- What you need to do: Which of the lines below hold "three"? Please return each one.

- Records supplied:

☆ ☆ ☆ ☆

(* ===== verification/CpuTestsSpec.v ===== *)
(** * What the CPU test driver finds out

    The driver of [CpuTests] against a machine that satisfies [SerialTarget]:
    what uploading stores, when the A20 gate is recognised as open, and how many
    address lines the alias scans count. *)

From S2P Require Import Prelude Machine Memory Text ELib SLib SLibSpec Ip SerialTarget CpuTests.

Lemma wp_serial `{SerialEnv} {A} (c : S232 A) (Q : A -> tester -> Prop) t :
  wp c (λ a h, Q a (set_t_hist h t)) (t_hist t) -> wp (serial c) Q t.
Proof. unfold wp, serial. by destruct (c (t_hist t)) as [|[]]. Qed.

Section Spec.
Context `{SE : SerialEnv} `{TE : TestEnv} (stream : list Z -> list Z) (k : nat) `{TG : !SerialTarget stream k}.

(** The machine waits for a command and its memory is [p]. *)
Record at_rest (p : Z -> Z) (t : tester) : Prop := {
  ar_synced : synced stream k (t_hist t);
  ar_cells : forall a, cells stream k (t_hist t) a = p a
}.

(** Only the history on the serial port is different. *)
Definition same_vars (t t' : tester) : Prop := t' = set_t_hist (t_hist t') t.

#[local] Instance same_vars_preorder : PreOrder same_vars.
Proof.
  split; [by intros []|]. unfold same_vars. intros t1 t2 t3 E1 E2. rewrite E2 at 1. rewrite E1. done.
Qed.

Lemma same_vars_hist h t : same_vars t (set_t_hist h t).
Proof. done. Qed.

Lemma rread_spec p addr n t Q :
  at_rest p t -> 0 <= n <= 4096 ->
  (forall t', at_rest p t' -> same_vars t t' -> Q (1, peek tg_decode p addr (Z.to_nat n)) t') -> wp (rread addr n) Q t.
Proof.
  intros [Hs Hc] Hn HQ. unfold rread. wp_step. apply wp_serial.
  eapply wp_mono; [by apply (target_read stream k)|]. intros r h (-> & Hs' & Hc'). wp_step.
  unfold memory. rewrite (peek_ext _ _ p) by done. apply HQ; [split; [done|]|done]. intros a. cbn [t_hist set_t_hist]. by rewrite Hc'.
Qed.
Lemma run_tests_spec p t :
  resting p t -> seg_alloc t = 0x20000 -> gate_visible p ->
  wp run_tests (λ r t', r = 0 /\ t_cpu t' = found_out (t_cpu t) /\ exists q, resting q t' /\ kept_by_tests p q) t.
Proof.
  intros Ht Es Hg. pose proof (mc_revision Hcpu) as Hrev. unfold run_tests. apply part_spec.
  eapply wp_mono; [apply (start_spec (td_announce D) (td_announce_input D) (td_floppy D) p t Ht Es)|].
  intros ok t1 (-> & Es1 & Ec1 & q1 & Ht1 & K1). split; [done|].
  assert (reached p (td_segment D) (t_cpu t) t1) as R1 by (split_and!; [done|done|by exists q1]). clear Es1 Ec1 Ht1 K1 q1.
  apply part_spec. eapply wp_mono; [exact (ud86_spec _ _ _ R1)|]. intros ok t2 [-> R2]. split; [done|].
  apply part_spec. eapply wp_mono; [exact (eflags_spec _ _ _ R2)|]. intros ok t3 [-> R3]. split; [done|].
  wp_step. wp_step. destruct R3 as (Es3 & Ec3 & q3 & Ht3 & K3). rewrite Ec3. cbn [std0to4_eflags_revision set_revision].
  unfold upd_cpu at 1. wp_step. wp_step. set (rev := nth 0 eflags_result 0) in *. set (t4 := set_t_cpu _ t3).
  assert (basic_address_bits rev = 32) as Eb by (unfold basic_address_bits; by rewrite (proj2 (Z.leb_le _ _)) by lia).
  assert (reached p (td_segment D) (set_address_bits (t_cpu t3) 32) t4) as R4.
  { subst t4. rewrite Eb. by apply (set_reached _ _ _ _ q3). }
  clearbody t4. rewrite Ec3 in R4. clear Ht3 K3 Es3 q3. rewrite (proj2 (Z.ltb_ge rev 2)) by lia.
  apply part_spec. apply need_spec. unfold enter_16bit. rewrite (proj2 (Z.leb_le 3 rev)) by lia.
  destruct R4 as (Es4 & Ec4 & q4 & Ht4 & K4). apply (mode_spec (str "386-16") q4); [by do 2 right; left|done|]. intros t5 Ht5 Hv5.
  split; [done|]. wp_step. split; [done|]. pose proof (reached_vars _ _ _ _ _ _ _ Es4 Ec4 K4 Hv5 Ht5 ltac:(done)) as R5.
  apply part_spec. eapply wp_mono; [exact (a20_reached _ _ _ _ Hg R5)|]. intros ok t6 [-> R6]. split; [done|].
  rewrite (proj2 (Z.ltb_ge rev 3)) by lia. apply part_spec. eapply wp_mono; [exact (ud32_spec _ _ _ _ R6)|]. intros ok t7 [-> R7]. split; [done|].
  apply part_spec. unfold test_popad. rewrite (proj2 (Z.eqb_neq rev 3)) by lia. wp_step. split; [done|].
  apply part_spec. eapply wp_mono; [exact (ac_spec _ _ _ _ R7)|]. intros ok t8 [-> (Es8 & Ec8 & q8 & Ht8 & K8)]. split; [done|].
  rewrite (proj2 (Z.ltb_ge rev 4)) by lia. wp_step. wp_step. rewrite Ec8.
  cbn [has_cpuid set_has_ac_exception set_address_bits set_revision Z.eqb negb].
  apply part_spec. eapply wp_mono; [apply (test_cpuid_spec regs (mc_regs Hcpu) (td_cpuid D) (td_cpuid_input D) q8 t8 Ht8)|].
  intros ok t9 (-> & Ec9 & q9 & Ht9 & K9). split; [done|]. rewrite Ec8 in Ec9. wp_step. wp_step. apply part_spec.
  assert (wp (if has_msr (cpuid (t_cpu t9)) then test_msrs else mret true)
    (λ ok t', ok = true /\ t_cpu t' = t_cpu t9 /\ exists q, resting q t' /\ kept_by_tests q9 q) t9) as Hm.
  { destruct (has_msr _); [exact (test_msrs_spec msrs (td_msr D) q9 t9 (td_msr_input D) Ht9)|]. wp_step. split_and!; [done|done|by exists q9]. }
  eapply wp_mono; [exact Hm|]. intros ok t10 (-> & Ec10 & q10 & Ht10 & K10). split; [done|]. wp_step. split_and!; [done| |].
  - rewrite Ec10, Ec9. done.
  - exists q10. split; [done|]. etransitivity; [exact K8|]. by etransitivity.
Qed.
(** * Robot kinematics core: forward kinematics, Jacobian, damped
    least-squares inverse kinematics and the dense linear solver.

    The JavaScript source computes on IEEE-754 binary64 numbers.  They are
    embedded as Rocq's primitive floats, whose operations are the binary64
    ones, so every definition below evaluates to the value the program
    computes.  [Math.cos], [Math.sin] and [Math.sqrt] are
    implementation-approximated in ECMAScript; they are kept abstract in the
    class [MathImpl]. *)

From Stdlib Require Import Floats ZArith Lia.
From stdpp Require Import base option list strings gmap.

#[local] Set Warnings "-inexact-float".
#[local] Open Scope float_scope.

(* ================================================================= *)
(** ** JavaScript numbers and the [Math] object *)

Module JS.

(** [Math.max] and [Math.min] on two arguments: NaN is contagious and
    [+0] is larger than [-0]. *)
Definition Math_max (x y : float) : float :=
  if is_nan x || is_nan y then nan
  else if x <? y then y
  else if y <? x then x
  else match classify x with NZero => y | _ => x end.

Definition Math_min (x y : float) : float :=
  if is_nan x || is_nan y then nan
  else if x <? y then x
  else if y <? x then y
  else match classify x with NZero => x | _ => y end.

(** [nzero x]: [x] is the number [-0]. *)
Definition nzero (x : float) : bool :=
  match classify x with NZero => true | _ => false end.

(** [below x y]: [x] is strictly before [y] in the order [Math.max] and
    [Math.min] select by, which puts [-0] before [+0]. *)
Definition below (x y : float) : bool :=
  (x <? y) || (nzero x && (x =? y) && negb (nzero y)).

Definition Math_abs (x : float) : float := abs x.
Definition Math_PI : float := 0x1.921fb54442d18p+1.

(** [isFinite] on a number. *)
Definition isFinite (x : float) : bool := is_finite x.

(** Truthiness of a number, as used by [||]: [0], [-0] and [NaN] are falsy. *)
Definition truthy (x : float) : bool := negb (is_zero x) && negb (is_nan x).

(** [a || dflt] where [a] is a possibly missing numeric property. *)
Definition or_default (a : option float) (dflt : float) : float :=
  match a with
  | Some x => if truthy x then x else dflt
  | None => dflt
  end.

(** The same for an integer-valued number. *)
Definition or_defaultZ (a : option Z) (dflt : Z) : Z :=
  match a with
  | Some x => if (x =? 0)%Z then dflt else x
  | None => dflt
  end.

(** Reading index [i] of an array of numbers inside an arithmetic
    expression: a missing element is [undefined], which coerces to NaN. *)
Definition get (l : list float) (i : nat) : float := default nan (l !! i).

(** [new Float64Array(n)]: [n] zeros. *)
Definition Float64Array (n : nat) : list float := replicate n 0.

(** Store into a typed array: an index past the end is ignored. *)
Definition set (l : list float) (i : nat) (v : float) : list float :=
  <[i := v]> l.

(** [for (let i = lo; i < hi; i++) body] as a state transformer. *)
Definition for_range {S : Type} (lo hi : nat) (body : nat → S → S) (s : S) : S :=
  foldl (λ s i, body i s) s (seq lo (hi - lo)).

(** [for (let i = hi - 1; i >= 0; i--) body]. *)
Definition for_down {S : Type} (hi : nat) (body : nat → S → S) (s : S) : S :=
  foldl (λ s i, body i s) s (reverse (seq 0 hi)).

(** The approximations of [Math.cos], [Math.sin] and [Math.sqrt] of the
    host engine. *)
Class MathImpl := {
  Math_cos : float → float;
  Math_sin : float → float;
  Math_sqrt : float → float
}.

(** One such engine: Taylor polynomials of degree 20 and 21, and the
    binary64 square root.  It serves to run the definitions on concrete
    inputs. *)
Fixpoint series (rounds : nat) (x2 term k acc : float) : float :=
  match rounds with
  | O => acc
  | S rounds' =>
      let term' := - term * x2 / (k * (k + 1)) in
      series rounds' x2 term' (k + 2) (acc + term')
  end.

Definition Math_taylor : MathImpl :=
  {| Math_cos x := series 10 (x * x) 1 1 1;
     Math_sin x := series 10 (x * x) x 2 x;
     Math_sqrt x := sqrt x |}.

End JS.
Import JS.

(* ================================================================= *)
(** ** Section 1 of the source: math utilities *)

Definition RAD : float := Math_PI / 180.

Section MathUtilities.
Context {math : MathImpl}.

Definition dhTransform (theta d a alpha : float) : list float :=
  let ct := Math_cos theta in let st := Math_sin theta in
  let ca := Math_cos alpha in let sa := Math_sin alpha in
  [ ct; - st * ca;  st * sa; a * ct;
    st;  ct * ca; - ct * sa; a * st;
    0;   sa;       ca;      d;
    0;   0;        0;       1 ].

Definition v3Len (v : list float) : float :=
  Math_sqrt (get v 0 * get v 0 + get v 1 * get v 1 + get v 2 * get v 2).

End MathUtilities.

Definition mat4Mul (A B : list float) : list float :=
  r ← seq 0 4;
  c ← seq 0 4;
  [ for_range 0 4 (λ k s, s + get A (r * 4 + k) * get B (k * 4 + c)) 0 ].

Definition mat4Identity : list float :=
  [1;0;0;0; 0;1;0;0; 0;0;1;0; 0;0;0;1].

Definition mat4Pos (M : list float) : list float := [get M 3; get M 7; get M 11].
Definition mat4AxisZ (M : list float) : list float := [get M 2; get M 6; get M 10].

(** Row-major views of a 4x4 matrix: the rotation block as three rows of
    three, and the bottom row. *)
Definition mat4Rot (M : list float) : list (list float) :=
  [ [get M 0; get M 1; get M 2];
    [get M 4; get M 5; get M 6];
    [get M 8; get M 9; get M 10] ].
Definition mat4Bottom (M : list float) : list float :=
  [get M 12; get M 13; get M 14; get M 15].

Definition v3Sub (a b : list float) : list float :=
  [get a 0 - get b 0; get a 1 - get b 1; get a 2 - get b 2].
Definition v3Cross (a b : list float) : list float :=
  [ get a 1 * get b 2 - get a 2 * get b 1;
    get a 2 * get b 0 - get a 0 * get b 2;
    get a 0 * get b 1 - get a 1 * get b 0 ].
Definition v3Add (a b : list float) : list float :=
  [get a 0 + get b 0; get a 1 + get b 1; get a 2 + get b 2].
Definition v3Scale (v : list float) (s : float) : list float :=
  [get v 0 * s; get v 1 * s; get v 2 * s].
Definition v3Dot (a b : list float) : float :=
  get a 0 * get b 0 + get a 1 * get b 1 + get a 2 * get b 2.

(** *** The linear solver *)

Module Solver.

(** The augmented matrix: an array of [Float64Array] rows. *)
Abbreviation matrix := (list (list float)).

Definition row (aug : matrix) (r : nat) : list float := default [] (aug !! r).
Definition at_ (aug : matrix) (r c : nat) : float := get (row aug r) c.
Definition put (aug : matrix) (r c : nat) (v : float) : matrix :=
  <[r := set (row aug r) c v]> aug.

☆ ☆ ☆ ☆

- Result:
(** Row-major views of a 4x4 matrix: the rotation block as three rows of
    three, and the bottom row. *)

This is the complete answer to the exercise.